**Exercise instructions**:
Begin with the first line of the entries below. Copy each line exactly, stopping after the one that contains "Done (mkSha256 (total0".

**Provided information**:

┌──

(** The body of the two loops; [x] gives the word. *)
Definition rounds (x : nat -> words -> outcome (Z * words)) (i : nat) (st : words * list Z) : outcome (words * list Z) :=
  let! st := P 0 1 2 3 4 5 6 7 (x (i + 0)%nat) (i + 0) st in
  let! st := P 7 0 1 2 3 4 5 6 (x (i + 1)%nat) (i + 1) st in
  let! st := P 6 7 0 1 2 3 4 5 (x (i + 2)%nat) (i + 2) st in
  let! st := P 5 6 7 0 1 2 3 4 (x (i + 3)%nat) (i + 3) st in
  let! st := P 4 5 6 7 0 1 2 3 (x (i + 4)%nat) (i + 4) st in
  let! st := P 3 4 5 6 7 0 1 2 (x (i + 5)%nat) (i + 5) st in
  let! st := P 2 3 4 5 6 7 0 1 (x (i + 6)%nat) (i + 6) st in
  P 1 2 3 4 5 6 7 0 (x (i + 7)%nat) (i + 7) st.

(** [for( i = i0; ...; i += 8 )], [n] times. *)
Fixpoint by_eight {A : Type} (n i : nat) (body : nat -> A -> outcome A) (a : A) : outcome A :=
  match n with
  | O => Done a
  | Datatypes.S n => let! a := body i a in by_eight n (i + 8) body a
  end.

Definition mbedtls_sha256_process (ctx : mbedtls_sha256_context) (data : bytes) : outcome mbedtls_sha256_context :=
  let! A := load_list (state ctx) 0 8 in
  let! W := ofor 16 0 (fun i W => let! x := GET_UINT32_BE data (4 * i) in set_word W (Z.to_nat i) x) (replicate 64 None) in
  let! st := by_eight 2 0 (rounds W_at) (W, A) in
  let! (_, A) := by_eight 6 16 (rounds R) st in
  let! s := ofor 8 0 (fun i s =>
    let! x := aload s i in
    let! a := aload A i in
    astore s i (u32 (x + a))) (state ctx) in
  Done (mkSha256 (total0 ctx) (total1 ctx) s (buffer ctx) (is224 ctx)).

Definition set_buffer (b : bytes) (ctx : mbedtls_sha256_context) : mbedtls_sha256_context :=
  mkSha256 (total0 ctx) (total1 ctx) (state ctx) b (is224 ctx).

(** [while( ilen >= 64 )]; the input is the list from [input] on. *)
Fixpoint process_blocks (fuel : nat) (ctx : mbedtls_sha256_context) (input : bytes) (ilen : Z) : outcome (mbedtls_sha256_context * bytes * Z) :=
  match fuel with
  | O => NoFuel
  | Datatypes.S fuel =>
      if 64 <=? ilen then
        let! ctx := mbedtls_sha256_process ctx input in
        process_blocks fuel ctx (drop 64 input) (ilen - 64)
      else Done (ctx, input, ilen)
  end.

└──

**Response area**:
(** The body of the two loops; [x] gives the word. *)
Definition rounds (x : nat -> words -> outcome (Z * words)) (i : nat) (st : words * list Z) : outcome (words * list Z) :=
  let! st := P 0 1 2 3 4 5 6 7 (x (i + 0)%nat) (i + 0) st in
  let! st := P 7 0 1 2 3 4 5 6 (x (i + 1)%nat) (i + 1) st in
  let! st := P 6 7 0 1 2 3 4 5 (x (i + 2)%nat) (i + 2) st in
  let! st := P 5 6 7 0 1 2 3 4 (x (i + 3)%nat) (i + 3) st in
  let! st := P 4 5 6 7 0 1 2 3 (x (i + 4)%nat) (i + 4) st in
  let! st := P 3 4 5 6 7 0 1 2 (x (i + 5)%nat) (i + 5) st in
  let! st := P 2 3 4 5 6 7 0 1 (x (i + 6)%nat) (i + 6) st in
  P 1 2 3 4 5 6 7 0 (x (i + 7)%nat) (i + 7) st.

(** [for( i = i0; ...; i += 8 )], [n] times. *)
Fixpoint by_eight {A : Type} (n i : nat) (body : nat -> A -> outcome A) (a : A) : outcome A :=
  match n with
  | O => Done a
  | Datatypes.S n => let! a := body i a in by_eight n (i + 8) body a
  end.

Definition mbedtls_sha256_process (ctx : mbedtls_sha256_context) (data : bytes) : outcome mbedtls_sha256_context :=
  let! A := load_list (state ctx) 0 8 in
  let! W := ofor 16 0 (fun i W => let! x := GET_UINT32_BE data (4 * i) in set_word W (Z.to_nat i) x) (replicate 64 None) in
  let! st := by_eight 2 0 (rounds W_at) (W, A) in
  let! (_, A) := by_eight 6 16 (rounds R) st in
  let! s := ofor 8 0 (fun i s =>
    let! x := aload s i in
    let! a := aload A i in
    astore s i (u32 (x + a))) (state ctx) in
  Done (mkSha256 (total0 ctx) (total1 ctx) s (buffer ctx) (is224 ctx)).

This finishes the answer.